# Benalmadena - 24 Hr square



## mrmagoo (Oct 28, 2010)

Hello everyone. Been lurking and reading the forum for a while and I think there is some very helpful information being shared. On that note, i am looking for information about the business climate at this location ( Benalmadena 24HR Square ) if anyone has any knowledge of it as a customer or in any other capacity. I would like to know how the evening and late nights have been this past summer compared with the previous one as well as how busy does it seem to be right now and which establishments are still open. I was presented with a fairly attaractive opportunity that I am considering. The books are the books but they do not show the entire story and input from a 3rd party with no interest what so ever is priceless to me. Thank you very much.


----------



## jojo (Sep 20, 2007)

24 hours square has a reputation for being quite rowdy, especially in the summer months. Its not somewhere I go to, so I dont know how business is holding out there I'm afraid. But, I guess it wont have escaped the recession or the related reduction in tourist numbers! 

Jo xxx


----------



## lynn (Sep 25, 2008)

mrmagoo said:


> Hello everyone. Been lurking and reading the forum for a while and I think there is some very helpful information being shared. On that note, i am looking for information about the business climate at this location ( Benalmadena 24HR Square ) if anyone has any knowledge of it as a customer or in any other capacity. I would like to know how the evening and late nights have been this past summer compared with the previous one as well as how busy does it seem to be right now and which establishments are still open. I was presented with a fairly attaractive opportunity that I am considering. The books are the books but they do not show the entire story and input from a 3rd party with no interest what so ever is priceless to me. Thank you very much.
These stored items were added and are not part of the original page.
Lemma W_length Mi t : length (Fips.W Mi t) = t.
Proof. induction t as [|t IH]; [done|]. cbn. by rewrite IH. Qed.

Lemma W_range Mi t : (∀ k, (k < 16)%nat → is_u 32 (Mi k)) → Forall (is_u 32) (Fips.W Mi t).
Proof.
  intros HM. induction t as [|t IH]; cbn [Fips.W]; constructor; [|done].
  destruct (Nat.ltb_spec t 16); [by apply HM|apply sum_range].
Qed.

Lemma W_back Mi t j : (1 ≤ j ≤ t)%nat → reverse (Fips.W Mi t) !!! (t - j)%nat = Fips.W Mi t !!! (j - 1)%nat.
Proof.
  intros Hj. rewrite !list_lookup_total_alt, reverse_lookup by (rewrite W_length; lia). rewrite W_length.
  do 2 f_equal. lia.
Qed.

Lemma W_in_range Mi t j :
  (∀ k, (k < 16)%nat → is_u 32 (Mi k)) → (1 ≤ j ≤ t)%nat → is_u 32 (Fips.W Mi t !!! (j - 1)%nat).
Proof.
  intros HM Hj. destruct (lookup_lt_is_Some_2 (Fips.W Mi t) (j - 1)) as [x Hx]; [rewrite W_length; lia|].
  rewrite (list_lookup_total_correct _ _ _ Hx). by apply (Forall_lookup_1 _ _ _ _ (W_range Mi t HM) Hx).
Qed.

Lemma W_first Mi t : (t ≤ 16)%nat → Mi <$> seq 0 t = reverse (Fips.W Mi t).
Proof.
  induction t as [|t IH]; intros Ht; [done|]. rewrite seq_S, fmap_app, IH by lia. cbn [Fips.W].
  rewrite (proj2 (Nat.ltb_lt t 16)) by lia. by rewrite reverse_cons.
Qed.

Lemma W_step Mi t :
  (∀ k, (k < 16)%nat → is_u 32 (Mi k)) → (16 ≤ t)%nat →
  reverse (Fips.W Mi (S t)) = reverse (Fips.W Mi t) ++ [schedule_word (reverse (Fips.W Mi t)) t].
Proof.
  intros HR Ht. cbn [Fips.W]. rewrite (proj2 (Nat.ltb_ge t 16)), reverse_cons by done. unfold schedule_word.
  rewrite !W_back by lia. rewrite gamma1_fips, gamma0_fips.
  - rewrite !add32_sum2. repeat (rewrite sum_nest; cbn [app]). done.
  - apply (W_in_range _ _ 15); [done|lia].
  - apply (W_in_range _ _ 2); [done|lia].
Qed.

Lemma schedule_fips Mi block n :
  (∀ k, (k < 16)%nat → block_word block k = Mi k ∧ is_u 32 (Mi k)) →
  foldl (λ w i, w ++ [schedule_word w i]) (block_word block <$> seq 0 16) (seq 16 n) = reverse (Fips.W Mi (n + 16)).
Proof.
  intros HM. induction n as [|n IH].
  - rewrite <- W_first by lia. apply list_fmap_ext. intros k x Hx%list_elem_of_lookup_2.
    apply elem_of_seq in Hx. apply HM. lia.
  - rewrite (seq_S n 16), foldl_app, IH. change (S n + 16)%nat with (S (n + 16)).
    rewrite W_step; [|intros; by apply HM|lia]. cbn [foldl]. by rewrite (Nat.add_comm 16 n).
Qed.

(** *** The rounds *)

Definition tuple (v : Fips.vars) : regs :=
  (Fips.a v, Fips.b v, Fips.c v, Fips.d v, Fips.e v, Fips.f v, Fips.g v, Fips.h v).

Lemma rounds_fips w Wt v n :
  (∀ t, (t < n)%nat → w !!! t = Wt t) → Forall (is_u 32) (Fips.list_of v) →
  foldl (round w) (tuple v) (seq 0 n) = tuple (Fips.rounds Wt v n) ∧ Forall (is_u 32) (Fips.list_of (Fips.rounds Wt v n)).
Proof.
  intros Hw Hv. induction n as [|n IH]; [done|].
  destruct IH as [E HR]; [intros; apply Hw; lia|]. rewrite seq_S, foldl_app, E. cbn [foldl Fips.rounds Nat.add].
  set (u := Fips.rounds Wt v n) in *. unfold Fips.list_of in HR.
  repeat (apply Forall_cons in HR as [? HR]). unfold tuple at 1. unfold round.
  rewrite sigma1_fips, ch_fips, sigma0_fips, maj_fips by done. rewrite (Hw n), <- K_fips by lia.
  rewrite !add32_sum2. repeat (rewrite sum_nest; cbn [app]). split; [done|]. unfold Fips.list_of. cbn.
  repeat (apply Forall_cons; split); try done; apply sum_range.
Qed.

Lemma add_words u st :
  length st = 8 →
  [add32 (st !!! 0) (Fips.a u); add32 (st !!! 1) (Fips.b u); add32 (st !!! 2) (Fips.c u); add32 (st !!! 3) (Fips.d u);
   add32 (st !!! 4) (Fips.e u); add32 (st !!! 5) (Fips.f u); add32 (st !!! 6) (Fips.g u); add32 (st !!! 7) (Fips.h u)] =
  zip_with (λ x y, Fips.sum [x; y]) (Fips.list_of u) st.
Proof.
  intros H. do 8 (destruct st as [|? st]; [discriminate H|]). destruct st; [|discriminate H].
  cbn. rewrite !add32_sum2. repeat (apply (f_equal2 cons); [apply sum2_comm|]). reflexivity.
Qed.

Lemma zip_sum_range l l' : Forall (is_u 32) (zip_with (λ x y, Fips.sum [x; y]) l l').
Proof. revert l'. induction l as [|x l IH]; intros [|y l']; constructor; [apply sum_range|apply IH]. Qed.

Lemma compress_fips m st i :
  bytes_ok m → ((i + 1) * 64 ≤ length m)%nat → length st = 8 → Forall (is_u 32) st →
  compress st (slice m (i * 64) ((i + 1) * 64)) = Fips.next m st i ∧
  length (Fips.next m st i) = 8 ∧ Forall (is_u 32) (Fips.next m st i).
Proof.
  intros Hm Hl H8 Hst. unfold compress, Fips.next. cbv zeta. set (block := slice m _ _).
  assert (message_schedule block = reverse (Fips.W (Fips.M m i) 64)) as ->.
  { apply (schedule_fips (Fips.M m i) block 48). intros k Hk. by apply block_word_fips. }
  set (Wt := λ t, Fips.W (Fips.M m i) 64 !!! (63 - t)%nat).
  destruct (rounds_fips (reverse (Fips.W (Fips.M m i) 64)) Wt (Fips.vars_of st) 64) as [E HR].
  { intros t Ht. replace t with (64 - (64 - t))%nat at 1 by lia. rewrite W_back by lia. unfold Wt. f_equal. lia. }
  { clear -H8 Hst. do 8 (destruct st as [|? st]; [discriminate H8|]). destruct st; [|discriminate H8]. exact Hst. }
  change (st !!! 0, st !!! 1, st !!! 2, st !!! 3, st !!! 4, st !!! 5, st !!! 6, st !!! 7) with (tuple (Fips.vars_of st)).
  rewrite E. set (u := Fips.rounds Wt (Fips.vars_of st) 64) in *. clearbody u. unfold tuple.
  split_and!; [by apply add_words|rewrite length_zip_with, H8; reflexivity|apply zip_sum_range].
Qed.

(** ** Padding and blocks *)

#[local] Opaque compress.

Definition zero_count (n : nat) : nat := ((119 - n mod 64) mod 64)%nat.
Definition pad (data : bytes) : bytes :=
  data ++ [0x80%Z] ++ replicate (zero_count (length data)) 0%Z
       ++ be_bytes 8 (u64 (Z.of_nat (length data) * 8)).

Definition feed (m : bytes) (st : list Z) (i : nat) : list Z :=
  compress st (slice m (i * 64) ((i + 1) * 64)).

Lemma block_loop_spec fuel data st k :
  (64 * k ≤ length data → length data / 64 - k < fuel → k ≤ length data / 64 →
  block_loop fuel data st (64 * k) =
    (foldl (feed data) st (seq k (length data / 64 - k)), 64 * (length data / 64)))%nat.
Proof.
  pose proof (Nat.div_mod_eq (length data) 64) as Hdm.
  pose proof (Nat.mod_upper_bound (length data) 64 ltac:(lia)) as Hm.
  set (q := (length data / 64)%nat) in *.
  revert st k. induction fuel as [|fuel IH]; intros st k Hk Hf Hq; [lia|]. cbn [block_loop].
  destruct (Nat.leb_spec (64 * k + 64) (length data)) as [Hle|Hgt].
  - replace (64 * k + 64)%nat with (64 * (k + 1))%nat by lia. rewrite IH by lia.
    replace (q - k)%nat with (S (q - (k + 1)))%nat by lia. cbn [seq foldl].
    assert (feed data st k = compress st (slice data (64 * k) (64 * (k + 1)))) as ->.
    { unfold feed. by rewrite (Nat.mul_comm k), (Nat.mul_comm (k + 1)). }
    by replace (S k) with (k + 1)%nat by lia.
  - assert (k = q) as -> by lia. by rewrite Nat.sub_diag.
Qed.

Lemma pad_blocks_zero_count n :
  (n < 64)%nat → (n + 9 + (119 - n) mod 64 = 64 * pad_blocks n)%nat.
Proof.
  intros H. unfold pad_blocks. destruct (Nat.ltb_spec n 56).
  - replace (119 - n)%nat with (55 - n + 1 * 64)%nat by lia.
    rewrite Nat.Div0.mod_add, Nat.mod_small; lia.
  - rewrite Nat.mod_small; lia.
Qed.

(** The buffer's used part is the tail of the padded message. *)
Lemma padding_spec data q :
  (length data = 64 * q + length data mod 64)%nat →
  take (64 * pad_blocks (length data mod 64)) (padding data (64 * q)) = drop (64 * q) (pad data).
Proof.
  intros Hq. pose proof (Nat.mod_upper_bound (length data) 64 ltac:(lia)) as Hr.
  unfold padding, pad, zero_count. pose proof (pad_blocks_zero_count _ Hr) as Hz.
  set (r := (length data mod 64)%nat) in *. set (nb := pad_blocks r) in *.
  assert (nb ≤ 2)%nat as Hnb by (unfold nb, pad_blocks; case_if; lia).
  set (lb := be_bytes 8 _). assert (length lb = 8) as Hlb by apply be_bytes_length.
  replace (length data - 64 * q)%nat with r by lia. fold nb.
  rewrite drop_app_le by lia. set (D := drop (64 * q) data).
  assert (length D = r) as HD by (unfold D; rewrite length_drop; lia).
  unfold copy_at at 2. rewrite take_0, app_nil_l, drop_replicate, HD. cbn [Nat.add].
  set (z := ((119 - r) mod 64)%nat) in *.
  assert (<[r := 0x80%Z]> (D ++ replicate (128 - r) 0%Z) =
          D ++ 0x80%Z :: replicate z 0%Z ++ replicate (127 - r - z) 0%Z) as ->.
  { rewrite <- replicate_add. replace (128 - r)%nat with (S (127 - r)) by lia.
    replace (z + (127 - r - z))%nat with (127 - r)%nat by lia. cbn [replicate].
    rewrite <- HD. rewrite insert_app_r_alt by lia. by rewrite Nat.sub_diag. }
  rewrite !(Nat.mul_comm nb 64). unfold copy_at. rewrite Hlb.
  replace (64 * nb - 8 + 8)%nat with (64 * nb)%nat by lia.
  assert (take (64 * nb - 8) (D ++ 0x80%Z :: replicate z 0%Z ++ replicate (127 - r - z) 0%Z) =
          D ++ 0x80%Z :: replicate z 0%Z) as ->.
  { rewrite (app_comm_cons (replicate z 0%Z)), app_assoc.
    apply take_app_length'. rewrite length_app. cbn [length]. rewrite length_replicate. lia. }
  rewrite app_assoc. rewrite take_app_length'; [by rewrite <- app_assoc|].
  rewrite !length_app. cbn [length]. rewrite length_replicate. lia.
Qed.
I don't go there, but my eldest son and his friends have been known to go down there (17/18 year olds). The general feeling is that it's tacky, and they would rather now go out in Fuengirola... I was collecting my son from a party at the marina last Friday night, and 24 hr square looked very quiet...


----------



## Beefy (Feb 28, 2009)

*240hr sq*



mrmagoo said:


> Hello everyone. Been lurking and reading the forum for a while and I think there is some very helpful information being shared. On that note, i am looking for information about the business climate at this location ( Benalmadena 24HR Square ) if anyone has any knowledge of it as a customer or in any other capacity. I would like to know how the evening and late nights have been this past summer compared with the previous one as well as how busy does it seem to be right now and which establishments are still open. I was presented with a fairly attaractive opportunity that I am considering. The books are the books but they do not show the entire story and input from a 3rd party with no interest what so ever is priceless to me. Thank you very much.


Hi Magoo, last year a friend of mine was offered a small restaurant in the square rent free for 2 years...seemed like a good deal, so he went over for a week to do a quick survey of the financial climate and to see if the business was viable, Failed on both counts....he did also lose a large deposit which he stupidly paid up front....my advice to you is do not pay any deposit and involve lawyers at all times because any debt on the property stays with the property and not the owner.


----------